• _EXERCISE GOAL_
Work through the data and say how many lines contain "error". The number alone is the answer.

• _DATA LISTING_
(** * GitHub pull request action of updatecli: a shallow embedding

    The development follows [pkg/plugins/scms/github/pullrequest.go]
    (package [github]): the action configuration [ActionSpec], its
    validation, and the methods of [*PullRequest] that reconcile one
    pull request with the remote platform ([CleanAction], [CreateAction],
    [OpenPullRequest], [updatePullRequest], [closePullRequest],
    [EnablePullRequestAutoMerge], [getRemotePullRequest],
    [GetPullRequestLabelsInformation]), together with [GetBranches] of
    [*Github].  Two further sources are embedded after it: the commit
    through the API of the same package ([Commit], [CreateCommit],
    [base64EncodeFile]) and [searchAndUpdateVersion] of
    [pkg/yaml/main.go].

    - Go strings are byte strings: [string] of [Stdlib.Strings.String].
    - Go [int] values received from the platform are [Z].
    - A method returning [error] returns [option error] ([None] is [nil]);
      a method returning a value and an error returns a pair.
    - The GraphQL client, the body renderer and the helpers of the
      package that live in other files are an explicit [Platform.t]: a
      record of answers, each a function of the calls issued so far.
    - A method of [*PullRequest] is a computation [M PullRequest.t A]: it
      reads the platform, threads the receiver, and records every call to
      a remote collaborator and every [logrus] line.
    - The file has three parts: the embedding of the source, the notions
      that the statements use, and the proofs. *)

From Stdlib Require Import String Ascii List ZArith NArith Bool Lia DecimalString.
From ExtLib Require Import Structures.Monad.
Import ListNotations.
Import MonadNotation.
Local Open Scope string_scope.
Local Open Scope list_scope.
Local Open Scope monad_scope.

• _FINISHED TASK_
2